Maraş: Kendi topraklarında mülteci olmak

Yaşlı bir kadın elleriyle çekiyor mikrofonu, anlatmak istiyor. Muhtemelen  ilk kez bir televizyona konuşacak. Çok kısa konuşuyor ama çok uzun bir tarihi anlatıyor: “Alevilerin yeri yok ki, burayı da elimizden almak istiyorlar, nereye gidelim? Bizi öldürecekler.”

Yukarıdaki sözler, Pazarcık’ta yaşayan yaşlı bir kadına ait. Maraş’ın Pazarcık ilçesinde 25 bin Suriyeli mültecinin yerleştirileceği bir mülteci kampı kurulması planlanıyor. Halk bu kampa karşı ve günlerdir protesto ediyor. Peki halk bu kampa niye karşı?

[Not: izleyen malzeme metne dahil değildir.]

(** The method the prefix read so far turns into when [ch] does not extend the
    current one; [None] is [HPE_INVALID_METHOD]. *)
Definition method_alternative (m : http_method) (index : Z) (ch : ascii) : option http_method :=
  if m =e HTTP_CONNECT then
    if (index =? 1) && (ch == "H") then Some HTTP_CHECKOUT
    else if (index =? 2) && (ch == "P") then Some HTTP_COPY
    else None
  else if m =e HTTP_MKCOL then
    if (index =? 1) && (ch == "O") then Some HTTP_MOVE
    else if (index =? 1) && (ch == "E") then Some HTTP_MERGE
    else if (index =? 1) && (ch == "-") then Some HTTP_MSEARCH
    else if (index =? 2) && (ch == "A") then Some HTTP_MKACTIVITY
    else if (index =? 3) && (ch == "A") then Some HTTP_MKCALENDAR
    else None
  else if m =e HTTP_SUBSCRIBE then
    if (index =? 1) && (ch == "E") then Some HTTP_SEARCH else None
  else if (index =? 1) && (m =e HTTP_POST) then
    if ch == "R" then Some HTTP_PROPFIND
    else if ch == "U" then Some HTTP_PUT
    else if ch == "A" then Some HTTP_PATCH
    else None
  else if index =? 2 then
    if m =e HTTP_PUT then
      if ch == "R" then Some HTTP_PURGE else None
    else if m =e HTTP_UNLOCK then
      if ch == "S" then Some HTTP_UNSUBSCRIBE else None
    else None
  else if (index =? 4) && (m =e HTTP_PROPFIND) && (ch == "P") then Some HTTP_PROPPATCH
  else None.

Definition case_s_req_method (ch : ascii) : exec unit :=
  if ch == NUL then error HPE_INVALID_METHOD
  else
    p <- parser_ ;;
    c <- char_at (method_strings (p_method p)) (p_index p) ;;
    (if (ch == SP) && (c == NUL) then goto_state s_req_spaces_before_url
     else if ch == c then ret tt
     else
       match method_alternative (p_method p) (p_index p) ch with
       | Some m => modify (set_method m)
       | None => error HPE_INVALID_METHOD
       end) ;;
    modify (fun p => set_index (p_index p + 1) p).

(** [parser->state = parse_url_char(parser->state, ch)] and its error check. *)
Definition url_step (ch : ascii) : exec unit :=
  p <- parser_ ;;
  goto_state (parse_url_char (p_state p) ch) ;;
  p <- parser_ ;;
  if p_state p =e s_dead then error HPE_INVALID_URL else break.

Definition case_s_req_spaces_before_url (ch : ascii) : exec unit :=
  if ch == SP then break
  else
    MARK FOR_url ;;
    p <- parser_ ;;
    (if p_method p =e HTTP_CONNECT then goto_state s_req_server_start else ret tt) ;;
    url_step ch.

(** [s_req_schema], [s_req_schema_slash], [s_req_schema_slash_slash] and
    [s_req_server_start]: no white space allowed here. *)
Definition case_url_no_space (ch : ascii) : exec unit :=
  if (ch == SP) || (ch == CR) || (ch == LF) then error HPE_INVALID_URL
  else url_step ch.

(** [s_req_server] to [s_req_fragment]. *)
Definition case_url_rest (ch : ascii) : exec unit :=
  if ch == SP then
    goto_state s_req_http_start ;; CALLBACK_DATA FOR_url
  else if (ch == CR) || (ch == LF) then
    modify (set_http_major 0) ;;
    modify (set_http_minor 9) ;;
    goto_state (if ch == CR then s_req_line_almost_done else s_header_field_start) ;;
    CALLBACK_DATA FOR_url
  else url_step ch.

Definition case_s_req_http_start (ch : ascii) : exec unit :=
  if ch == "H" then goto_state s_req_http_H
  else if ch == SP then break
  else error HPE_INVALID_CONSTANT.

Definition case_s_req_first_http_major (ch : ascii) : exec unit :=
  if (sc ch <? sc "1") || (sc ch >? sc "9") then error HPE_INVALID_VERSION
  else
    modify (set_http_major (sc ch - sc "0")) ;;
    goto_state s_req_http_major.

Definition case_s_req_http_minor (ch : ascii) : exec unit :=
  if ch == CR then goto_state s_req_line_almost_done
  else if ch == LF then goto_state s_header_field_start
  else add_http_minor ch.

Definition case_s_req_line_almost_done (ch : ascii) : exec unit :=
  if ch != LF then error HPE_LF_EXPECTED
  else goto_state s_header_field_start.

Definition case_s_header_field_start (ch : ascii) : exec unit :=
  if ch == CR then goto_state s_headers_almost_done
  else if ch == LF then goto_state s_headers_almost_done ;; goto_reexecute_byte
  else
    let c := TOKEN ch in
    if c == NUL then error HPE_INVALID_HEADER_TOKEN
    else
      MARK FOR_header_field ;;
      modify (set_index 0) ;;
      goto_state s_header_field ;;
      modify (set_header_state
        (if c == "c" then h_C
         else if c == "p" then h_matching_proxy_connection
         else if c == "t" then h_matching_transfer_encoding
         else if c == "u" then h_matching_upgrade
         else h_general)).

Definition CONNECTION : bytes := b "connection".
Definition PROXY_CONNECTION : bytes := b "proxy-connection".
Definition CONTENT_LENGTH : bytes := b "content-length".
Definition TRANSFER_ENCODING : bytes := b "transfer-encoding".
Definition UPGRADE : bytes := b "upgrade".
Definition CHUNKED : bytes := b "chunked".
Definition KEEP_ALIVE : bytes := b "keep-alive".
Definition CLOSE : bytes := b "close".

Definition to_header_state (h : header_states) : exec unit := modify (set_header_state h).
Definition next_index : exec unit := modify (fun p => set_index (p_index p + 1) p).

Maraş 20. yüzyılın başına kadar, Ermeni, Kürt, Alevi, Süryani gibi birçok topluluğun yaşadığı kozmopolit bir kentti. 20.yüzyılla birlikte kentte büyük bir etnik temizlik başladı. Katliamlar ve baskılar nedeniyle önce Süryaniler ve Ermeniler kenti terketmek zorunda kaldı. Bu etnik temizlik sürecinde, Maraş’a birçok farklı bölgeden insanlar getirilip yerleştirildi ve kentin dokusu hızla değiştirilmeye başlandı. Kentin Ermeni ve Süryanilerden ‘arındırılması’nın ardından, Kürt Alevilere yönelen baskılar ve asimilasyon politikaları hız kazandı. 60’lı yıllarda başta Elbistan olmak üzere Kürt Alevilerin yaşadığı bölgelerde saldırılar artmaya başladı. Bölgede hep bir korku hakimdi.

1978 yılında günlerce süren Maraş Katliamı kentteki etnik temizliğin son halkasıydı.Yüzlerce insan öldürüldü, binlerce insan kenti terketti. Katliamın ardından kenti terkedenler yıllarca geri dönemedi. Büyük bir travma yaşandı. Maraş’ta kalanlar ise yıllarca içe kapalı yaşadı.

Peki neden Maraş? Neden Işid-Nusra saldırılarına en çok maruz kalan Alevilerin yaşadığı topraklarda bir kamp kuruluyor? Pazarcıklı Aleviler bölgenin önemli Alevi ocaklarından biri olan Sinemilli ocağına bağlı. Kürt ve Alevi kimliğini önemli oranda koruyorlar. Yaşlı kadının szölerine bir kez daha bakalım: ” Burayı da elimizden almak istiyorlar, nereye gidelim? Bizi öldürecekler.”

Mevzu tam olarak bu. Bu aynı zamanda bir yerinden etme projesi.  Asimilasyon politikalarının  ortadan kaldıramadığı Aleviler topraklarından sürülmek isteniyor. Evet, bölge halkı kampa karşı. Peki neden?

Hükümetin bir tampon bölge kurmak istediği herkesçe malum. Ve bunu Kürt Alevilerin yaşadığı Pazarcık bölgesinde oluşturmak istiyor. Bu son derece planlı. Bu nedenle halkın tepkisini kırmak ve kamuoyunun ilgisini azaltmak için Pazarcıklıların savaş mağdurlarının gelmesine karşı olduğu gibi bir algı yaratılmak isteniyor. Bu büyük bir yalan…

Aleviler, kendi topraklarından defalarca sürgün edilmiş, sürgünlüğü  iyi bilen bir toplumdur. Bu nedenle savaşta toprağını terk etmek zorunda kalmış insanların gelmesine karşı olmak şöyle dursun, onları ağırlamak, yaralarını sarmak için çaba harcarlar.

Altını çizmek lazım, bölgede yaşayanlar savaş mağdurlarının gelmesine değil orada bir Nusra-Işid kampı kurulmasına karşı. Daha önce kurulan kamplardaki Işid varlığı düşünülürse, yıllarca katliamların travmasını atlatamayan bölge halkının gösterdiği tepki son haklı.

Özetle Maraşlılar, mültecilerin gelmesine karşı değil kendi topraklarında mülteci olmaya karşı direniyor. Coğrafya sadece dağ, taş, yollar değildir. Coğrafya orada yaşayan halkın tarihidir, hikayesidir, kaderidir. Bu proje Maraşlıları geçmişlerinden, topraklarından, ziyaretlerinden, mezarlarından koparmaya dönük bir projedir. Halk yüzlerce yıldır süren katliam ve asimilasyon politikalarına karşı, tarihini, toprağını ve inancını koruyor.